> [WHAT YOU WILL DO]: Restate exactly, and only, the lines from the one containing "let run_in_thread (result" through the end of the entries, keeping both endpoints.

*** Block opens ***

(** What the program does to the outside, in order. *)
Inductive event : Type :=
| Print (line : fstring)                 (* print(...) *)
| PrintTraceback                         (* traceback.print_exc() *)
| Translate (text : pyval) (dest : string)   (* translator.translate called *)
| Synthesize (text voice : pyval) (rate volume : option pyval) (output_file : pyval)
                                         (* edge_tts asked to speak into output_file *)
| AudioSaved (output_file : pyval)       (* communicate.save returned: the file is written *)
| System (cmd : fstring)                 (* os.system called *)
| WebbrowserOpen (path : pyval)          (* webbrowser.open called *)
| Sleep (seconds : Z)                    (* time.sleep *)
| NewEventLoop                           (* asyncio.new_event_loop() *)
| SetEventLoop                           (* asyncio.set_event_loop(thread_loop) *)
| LoopClose                              (* loop.close() *)
| ThreadStart                            (* thread.start() *)
| ThreadJoin                             (* thread.join() *)
| Mkdtemp                                (* tempfile.mkdtemp() *)
| WriteUpload (path : string)            (* the upload written to json_path *)
| Rmtree (path : string).                (* shutil.rmtree(temp_dir, ignore_errors=True) *)

(** The external collaborators, as stubs. A stub answers [Returns] when the
    call comes back and [Raises] when it throws. *)
Record World : Type := {
  (** googletrans: [translator.translate(text, dest=...).text], a [str]. *)
  translator_translate : pyval -> string -> result string;
  (** edge_tts, lines 21-35 of main.py taken together: the import,
      [Communicate(text, voice)], the two optional setters and
      [await communicate.save(output_file)]. Rate and volume reach the
      library only when it has the setter. *)
  edge_tts_save : pyval -> pyval -> option pyval -> option pyval -> pyval -> result unit;
  has_set_rate : bool;
  has_set_volume : bool;
  (** [os.name] and [platform.system()]. *)
  os_name : string;
  platform_system : string;
  (** [os.system(cmd)]: the exit status. *)
  os_system : fstring -> result Z;
  (** [webbrowser.open(path)]. *)
  webbrowser_open : pyval -> result bool;
  (** The calling thread of [speak]: [None] when no event loop runs in it;
      [Some msg] when one does, and asyncio's [run_until_complete] refuses
      with [RuntimeError(msg)]. *)
  running_loop : option string;
  (** [open(path, "r", encoding="utf-8")] followed by [json.load]. *)
  json_load_path : string -> result pyval;
  (** tts_api.py: the module constant, [tempfile.mkdtemp()] and [os.path]. *)
  OUTPUT_DIR : string;
  mkdtemp : string;
  os_path_join : string -> string -> string;
  os_path_basename : string -> string
}.

(** The one EdgeTTS object of the process: [self.voice], [self.rate],
    [self.volume]. *)
Record EdgeTTS : Type := mkEdgeTTS { voice : pyval; rate : pyval; volume : pyval }.

(** A computation reads and writes the engine object, emits events, and
    ends by returning or by raising. The engine keeps its mutations when an
    exception unwinds. *)
Definition M (A : Type) : Type := EdgeTTS -> result A * EdgeTTS * list event.

Definition ret {A : Type} (a : A) : M A := fun s => (Returns a, s, []).

Definition raise {A : Type} (e : exn) : M A := fun s => (Raises e, s, []).

Definition bind {A B : Type} (m : M A) (f : A -> M B) : M B :=
  fun s =>
    match m s with
    | (Returns a, s1, t1) =>
        match f a s1 with
        | (r, s2, t2) => (r, s2, t1 ++ t2)
        end
    | (Raises e, s1, t1) => (Raises e, s1, t1)
    end.

Definition emit (ev : event) : M unit := fun s => (Returns tt, s, [ev]).

(** The outcome of a call to a collaborator. *)
Definition call {A : Type} (r : result A) : M A := fun s => (r, s, []).

Definition get_self : M EdgeTTS := fun s => (Returns s, s, []).

Definition put_self (s' : EdgeTTS) : M unit := fun _ => (Returns tt, s', []).

(** [try: body / except C as e: handler e], where [catches] is the test
    [isinstance(e, C)]; an exception of another class goes on up. *)
Definition try_except {A : Type} (body : M A) (catches : exn -> bool)
    (handler : exn -> M A) : M A :=
  fun s =>
    match body s with
    | (Returns a, s1, t1) => (Returns a, s1, t1)
    | (Raises e, s1, t1) =>
        if catches e then
          match handler e s1 with
          | (r, s2, t2) => (r, s2, t1 ++ t2)
          end
        else (Raises e, s1, t1)
    end.

(** [except Exception] and the bare [except:] catch every modelled class. *)
Definition any_Exception (e : exn) : bool := true.

(** [try: body / finally: fin]. *)
Definition try_finally {A : Type} (body : M A) (fin : M unit) : M A :=
  fun s =>
    match body s with
    | (r, s1, t1) =>
        match fin s1 with
        | (Returns _, s2, t2) => (r, s2, t1 ++ t2)
        | (Raises e, s2, t2) => (Raises e, s2, t1 ++ t2)
        end
    end.

(** [for x in l: body x]. *)
Fixpoint for_each {A : Type} (l : list A) (body : A -> M unit) : M unit :=
  match l with
  | [] => ret tt
  | x :: rest => bind (body x) (fun _ => for_each rest body)
  end.

(** A [for] loop that also rebinds a local variable [acc]. *)
Fixpoint for_fold {A S : Type} (l : list A) (acc : S) (body : S -> A -> M S) : M S :=
  match l with
  | [] => ret acc
  | x :: rest => bind (body acc x) (fun acc' => for_fold rest acc' body)
  end.

Definition value {A : Type} (r : result A * EdgeTTS * list event) : result A := fst (fst r).
Definition engine {A : Type} (r : result A * EdgeTTS * list event) : EdgeTTS := snd (fst r).
Definition events {A : Type} (r : result A * EdgeTTS * list event) : list event := snd r.

End Runtime.
Export Runtime.

Declare Scope py_scope.
Delimit Scope py_scope with py.
Notation "x <- m ;; k" := (bind m (fun x => k))
  (at level 61, m at next level, right associativity) : py_scope.
Notation "m ;; k" := (bind m (fun _ => k))
  (at level 61, right associativity) : py_scope.
Local Open Scope py_scope.

(* ------------------------------------------------------------------ *)
(** ** main.py *)

Module Main.
Section WithWorld.

Variable w : World.

(** [EdgeTTS.__init__]. *)
Definition EdgeTTS_init : EdgeTTS :=
  mkEdgeTTS (PyStr "hi-IN-MadhurNeural") (PyStr "+0%") (PyStr "+0%").

(** [EdgeTTS._generate_speech] (Speech Adapter). *)
Definition _generate_speech (text output_file : pyval) : M bool :=
  try_except
    (self <- get_self ;;
     let r := if has_set_rate w then Some (rate self) else None in
     let v := if has_set_volume w then Some (volume self) else None in
     emit (Synthesize text (voice self) r v output_file) ;;
     call (edge_tts_save w text (voice self) r v output_file) ;;
     emit (AudioSaved output_file) ;;
     ret true)
    any_Exception
    (fun e =>
       emit (Print [Lit "Error generating speech: "; Lit (exn_str e)]) ;;
       ret false).

Definition set_voice (v : pyval) : M unit :=
  self <- get_self ;; put_self (mkEdgeTTS v (rate self) (volume self)).

Definition set_rate (r : pyval) : M unit :=
  self <- get_self ;; put_self (mkEdgeTTS (voice self) r (volume self)).

Definition set_volume (v : pyval) : M unit :=
  self <- get_self ;; put_self (mkEdgeTTS (voice self) (rate self) v).

(** [EdgeTTS.translate_text] (Translation Adapter). *)
Definition translate_text (text : pyval) (target_language : string) : M pyval :=
  try_except
    (emit (Translate text target_language) ;;
     translated <- call (translator_translate w text target_language) ;;
     ret (PyStr translated))
    any_Exception
    (fun e =>
       emit (Print [Lit "Translation error: "; Lit (exn_str e)]) ;;
       ret text).

(** The shell command of one platform branch of [play_audio]: the program
    name, then the path between double quotes. *)
Definition play_command (prog : string) (file_path : pyval) : fstring :=
  [Lit (prog ++ " " ++ dquote); Val file_path; Lit dquote].

Definition system (cmd : fstring) : M Z :=
  emit (System cmd) ;; call (os_system w cmd).

(** [EdgeTTS.play_audio] (Audio Player). *)
Definition play_audio (file_path : pyval) : M bool :=
  try_except
    (if os_name w =? "nt" then
       system (play_command ("start " ++ dquote ++ dquote) file_path) ;;
       ret true
     else if (os_name w =? "posix") && (platform_system w =? "Darwin") then
       system (play_command "afplay" file_path) ;;
       ret true
     else if os_name w =? "posix" then
       system (play_command "aplay" file_path) ;;
       ret true
     else
       emit (Print [Lit "Unsupported platform for audio playback"]) ;;
       ret false)
    any_Exception
    (fun e =>
       emit (Print [Lit "Error playing audio: "; Lit (exn_str e)]) ;;
       try_except
         (emit (WebbrowserOpen file_path) ;;
          call (webbrowser_open w file_path) ;;
          ret true)
         any_Exception
         (fun _ =>
            emit (Print [Lit "All audio playback methods failed"]) ;;
            ret false)).

(** [EdgeTTS.speak_async]: the pipeline. *)
Definition speak_async (text output_file translate_to_hindi : pyval) : M bool :=
  try_except
    (text <- (if truthy translate_to_hindi then
                t <- translate_text text "hi" ;;
                emit (Print [Lit "Translated text: "; Val t]) ;;
                ret t
              else ret text) ;;
     success <- _generate_speech text output_file ;;
     if negb success then ret false
     else
       emit (Print [Lit "Text processed in "; Elapsed; Lit " seconds"]) ;;
       emit (Print [Lit "Playing audio..."]) ;;
       play_audio output_file ;;
       ret true)
    any_Exception
    (fun e =>
       emit (Print [Lit "Error in Edge TTS: "; Lit (exn_str e)]) ;;
       ret false).

(** [loop.run_until_complete(coro)] on a fresh loop, in a thread whose
    running loop is [running]: asyncio refuses when there is one. *)
Definition run_until_complete {A : Type} (running : option string) (coro : M A) : M A :=
  match running with
  | None => coro
  | Some msg => raise (mkExn RuntimeError msg)
  end.

(** [thread = Thread(target); thread.start(); thread.join()]. The target
    works on the cell it closes over; an exception in it ends the thread
    and leaves the cell as it was. *)
Definition thread_start_join {S : Type} (target : S -> M S) (cell : S) : M S :=
  emit ThreadStart ;;
  cell' <- try_except (target cell) any_Exception (fun _ => ret cell) ;;
  emit ThreadJoin ;;
  ret cell'.

(** [result[0] = b] on a one-element list. *)
Definition set_item0 (result : list bool) (b : bool) : list bool :=
  match result with
  | [] => []
  | _ :: rest => b :: rest
  end.

(** [EdgeTTS.speak] (Synchronous Bridge). *)
Definition speak (text output_file translate_to_hindi : pyval) : M bool :=
  try_except
    (emit NewEventLoop ;;
     try_finally
       (run_until_complete (running_loop w)
          (speak_async text output_file translate_to_hindi))
       (emit LoopClose))
    isinstance_RuntimeError
    (fun e =>
       if str_contains "already running" (exn_str e) then
         emit (Print [Lit "Note: Running in existing event loop, some features may be limited"]) ;;
         let result := [false] in
         let run_in_thread (result : list bool) : M (list bool) :=
           emit NewEventLoop ;;
           emit SetEventLoop ;;
           try_finally
             (b <- run_until_complete None
                     (speak_async text output_file translate_to_hindi) ;;
              ret (set_item0 result b))
             (emit LoopClose) in
         result <- thread_start_join run_in_thread result ;;
         ret (nth 0 result false)
       else raise e).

*** Block closes ***

> [FINAL ANSWER]:
         let run_in_thread (result : list bool) : M (list bool) :=
           emit NewEventLoop ;;
           emit SetEventLoop ;;
           try_finally
             (b <- run_until_complete None
                     (speak_async text output_file translate_to_hindi) ;;
              ret (set_item0 result b))
             (emit LoopClose) in
         result <- thread_start_join run_in_thread result ;;
         ret (nth 0 result false)
       else raise e).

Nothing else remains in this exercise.